#### RECORDS PROVIDED:
# # #

(** [x % y]: exact, with the sign of [x]. *)
Definition f64_rem (x y : f64) : f64 :=
  match x, y with
  | S754_nan, _ | _, S754_nan | S754_infinity _, _ | _, S754_zero _ => S754_nan
  | _, S754_infinity _ | S754_zero _, _ => x
  | S754_finite s m e, S754_finite _ m' e' =>
      let low := Z.min e e' in
      let r := (Z.pos m * 2 ^ (e - low)) mod (Z.pos m' * 2 ^ (e' - low)) in
      if r =? 0 then S754_zero s else binary_normalize 53 1024 (signed s r) low s
  end.
Definition f64_rem_euclid (x y : f64) : f64 :=
  let r := f64_rem x y in if f64_ltb r f64_zero then f64_add r (f64_abs y) else r.

Definition f64_infinity : f64 := S754_infinity false.
(** [f64::EPSILON]. *)
Definition f64_epsilon : f64 := f64_lit 1 4503599627370496.
Definition f64_as_i32 : f64 -> Z := f64_to_int i32_min i32_max.
Definition squared (x : f64) : f64 := f64_mul x x.

Class TileLibm := { f64_tan : f64 -> f64; f64_ln : f64 -> f64 }.

(** ** Steps of a kernel *)

Inductive TileError := Cancelled | InvalidData (message : string).

(** One tier of zooms and its tolerances. *)
Record LongRangeLodTier := MkLongRangeLodTier {
  lt_zoom_min : Z;
  lt_zoom_max : Z;
  lt_epsilon_meters : f64;
  lt_max_segment_meters : f64;
  lt_curve_guard_meters : f64;
}.
Record TileSegment := MkTileSegment {
  ts_zoom : Z;
  ts_tile_x : Z;
  ts_tile_y : Z;
  ts_start : Z * Z;
  ts_end : Z * Z;
}.

(** What a kernel asks for: [controlled_checkpoint] with its tier's pulse,
    [RdpBudget::reserve_evaluation], the visitor, or to end with an error. *)
Inductive Action :=
| AtCheckpoint
| AtReserve
| AtVisit (segment : option TileSegment)
| AtFail (e : TileError).

Definition steps (E A : Type) : Type := list E * option A.
#[export] Instance steps_ret {E} : MRet (steps E) := fun _ a => ([], Some a).
#[export] Instance steps_bind {E} : MBind (steps E) := fun _ _ f m =>
  match m.2 with
  | Some a => let r := f a in (m.1 ++ r.1, r.2)
  | None => (m.1, None)
  end.
Definition act {E} (e : E) : steps E unit := ([e], Some ()).
Definition out_of_fuel {E A} : steps E A := ([], None).
Notation step := (steps Action).

Fixpoint steps_fold {E S I} (f : S -> I -> steps E S) (s : S) (l : list I) : steps E S :=
  match l with
  | [] => mret s
  | i :: l => s ← f s i; steps_fold f s l
  end.

Definition checkpoint_step : step unit := act AtCheckpoint.
(** A checkpoint at every so many. *)
Definition every (n : Z) (index : Z) : step unit := if index mod n =? 0 then checkpoint_step else mret ().

(** ** Distances *)

Section Raster.
Context `{Libm} `{TileLibm}.

Definition TILE_SIZE : Z := 512.
Definition MIN_ZOOM : Z := 2.
Definition MAX_ZOOM : Z := 13.
Definition MAX_RENDER_SEGMENT_METERS : f64 := f64_of_Z 5000.
Definition WEB_MERCATOR_MAX_LATITUDE : f64 := f64_lit 8505112878 100000000.
Definition EARTH_RADIUS_KM : f64 := f64_of_Z 6371.
Definition LAT_M : f64 := f64_of_Z 111320.
Definition f64_two : f64 := f64_of_Z 2.

Definition distance_meters (a b : Point) : f64 :=
  let lat1 := to_radians (f64_of_f32 a.1) in
  let lat2 := to_radians (f64_of_f32 b.1) in
  let delta_lat := to_radians (f64_sub (f64_of_f32 b.1) (f64_of_f32 a.1)) in
  let delta_lon := to_radians (f64_sub (f64_of_f32 b.2) (f64_of_f32 a.2)) in
  let value := f64_add (squared (f64_sin (f64_div delta_lat f64_two)))
                 (f64_mul (f64_mul (f64_cos lat1) (f64_cos lat2)) (squared (f64_sin (f64_div delta_lon f64_two)))) in
  f64_mul (f64_mul (f64_mul EARTH_RADIUS_KM (f64_of_Z 1000)) f64_two) (f64_asin (f64_sqrt value)).

Definition wrapped_longitude_delta (delta : f64) : f64 :=
  f64_sub (f64_rem_euclid (f64_add delta (f64_of_Z 180)) (f64_of_Z 360)) (f64_of_Z 180).

Definition perpendicular_distance (point start end_ : Point) : f64 :=
  let lon_m := f64_mul LAT_M (f64_cos (to_radians (f64_of_f32 start.1))) in
  let px := f64_mul (wrapped_longitude_delta (f64_sub (f64_of_f32 point.2) (f64_of_f32 start.2))) lon_m in
  let py := f64_mul (f64_of_f32 (f32_sub point.1 start.1)) LAT_M in
  let bx := f64_mul (wrapped_longitude_delta (f64_sub (f64_of_f32 end_.2) (f64_of_f32 start.2))) lon_m in
  let by_ := f64_mul (f64_of_f32 (f32_sub end_.1 start.1)) LAT_M in
  let length_squared := f64_add (squared bx) (squared by_) in
  if f64_ltb length_squared (f64_lit 1 10000000000) then f64_sqrt (f64_add (squared px) (squared py))
  else
    let t := f64_clamp (f64_div (f64_add (f64_mul px bx) (f64_mul py by_)) length_squared) f64_zero f64_one in
    let dx := f64_sub px (f64_mul t bx) in
    let dy := f64_sub py (f64_mul t by_) in
    f64_sqrt (f64_add (squared dx) (squared dy)).

Definition valid_coordinate (lat lon : f64) : bool :=
  f64_is_finite lat && f64_is_finite lon && f64_contains (f64_of_Z (-90)) (f64_of_Z 90) lat
  && f64_contains (f64_of_Z (-180)) (f64_of_Z 180) lon && negb (f64_eqb lat f64_zero && f64_eqb lon f64_zero).

(** ** Simplification *)

Definition at_ (points : list Point) (i : nat) : Point := nth i points (f64_zero, f64_zero).

(** The scan for the farthest point between two ends. *)
Record Scan := MkScan { sn_max_distance : f64; sn_split : nat; sn_examined : Z }.
Definition scan_point (points : list Point) (start end_ : nat) (s : Scan) (index : nat) : step Scan :=
  let examined := sn_examined s + 1 in
  every 1024 examined;;
  act AtReserve;;
  let distance := perpendicular_distance (at_ points index) (at_ points start) (at_ points end_) in
  mret (if f64_ltb (sn_max_distance s) distance then MkScan distance index examined
        else MkScan (sn_max_distance s) (sn_split s) examined).
(** The indices strictly between two. *)
Definition inner_range (start end_ : nat) : list nat := seq (S start) (end_ - S start).

Fixpoint rdp_loop (fuel : nat) (points : list Point) (epsilon : f64) (keep : list bool) (stack : list (nat * nat))
    (examined : Z) : step (list bool) :=
  match stack with
  | [] => mret keep
  | (start, end_) :: stack =>
      match fuel with
      | O => out_of_fuel
      | S fuel =>
          checkpoint_step;;
          if (end_ - start <=? 1)%nat then rdp_loop fuel points epsilon keep stack examined
          else
            s ← steps_fold (scan_point points start end_) (MkScan f64_zero start examined) (inner_range start end_);
            if f64_ltb epsilon (sn_max_distance s) then
              rdp_loop fuel points epsilon (<[sn_split s := true]> keep) ((sn_split s, end_) :: (start, sn_split s) :: stack)
                (sn_examined s)
            else rdp_loop fuel points epsilon keep stack (sn_examined s)
      end
  end.
Definition rdp_keep_mask (points : list Point) (epsilon : f64) : step (list bool) :=
  let n := length points in
  if (n <=? 2)%nat then mret (replicate n true)
  else rdp_loop (2 * n) points epsilon (<[(n - 1)%nat := true]> (<[0%nat := true]> (replicate n false))) [(0%nat, (n - 1)%nat)] 0.

(** ** The guard of a kept segment *)

Fixpoint walk_to (points : list Point) (start : nat) (target walked : f64) (indices : list nat) : step (option nat) :=
  match indices with
  | [] => mret None
  | index :: indices =>
      every 1024 (Z.of_nat (index - start));;
      let walked := f64_add walked (distance_meters (at_ points (index - 1)) (at_ points index)) in
      if f64_leb target walked then mret (Some index) else walk_to points start target walked indices
  end.
Definition midpoint_by_path_length (points : list Point) (start end_ : nat) (path_length : f64) : step (option nat) :=
  if (end_ <=? start + 1)%nat then mret None
  else
    found ← walk_to points start (f64_div path_length f64_two) f64_zero (inner_range start end_);
    mret (match found with Some index => Some index | None => Some (start + Nat.max ((end_ - start) / 2) 1)%nat end).

(** The length of a range and its farthest point from the chord. *)
Record GuardScan := MkGuardScan { gs_path_length : f64; gs_max_perpendicular : f64; gs_curve_split : option nat }.
Definition guard_point (points : list Point) (start end_ : nat) (g : GuardScan) (index : nat) : step GuardScan :=
  every 1024 (Z.of_nat (index - start));;
  let path_length := f64_add (gs_path_length g) (distance_meters (at_ points (index - 1)) (at_ points index)) in
  let perpendicular := perpendicular_distance (at_ points index) (at_ points start) (at_ points end_) in
  mret (if f64_ltb (gs_max_perpendicular g) perpendicular then MkGuardScan path_length perpendicular (Some index)
        else MkGuardScan path_length (gs_max_perpendicular g) (gs_curve_split g)).

Definition point_eqb (a b : Point) : bool := f32_eqb a.1 b.1 && f32_eqb a.2 b.2.
(** A point that repeats the last one is not pushed. *)
Definition push_new (output : list Point) (p : Point) : list Point :=
  if is_some_and (last output) (fun q => point_eqb q p) then output else output ++ [p].
(** The choice of [append_guarded] between the two splits. *)
Definition chosen_split (too_curvy : bool) (curve_split midpoint : option nat) : option nat :=
  if too_curvy then opt_or curve_split midpoint else opt_or midpoint curve_split.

# # #

#### EXERCISE AIM:
Copy out only the lines of the records above from the one with "else rdp_loop fuel" through the one with "if (n <=? 2)%nat", exactly as they stand, both included.

#### RESULT BELOW:
            else rdp_loop fuel points epsilon keep stack (sn_examined s)
      end
  end.
Definition rdp_keep_mask (points : list Point) (epsilon : f64) : step (list bool) :=
  let n := length points in
  if (n <=? 2)%nat then mret (replicate n true)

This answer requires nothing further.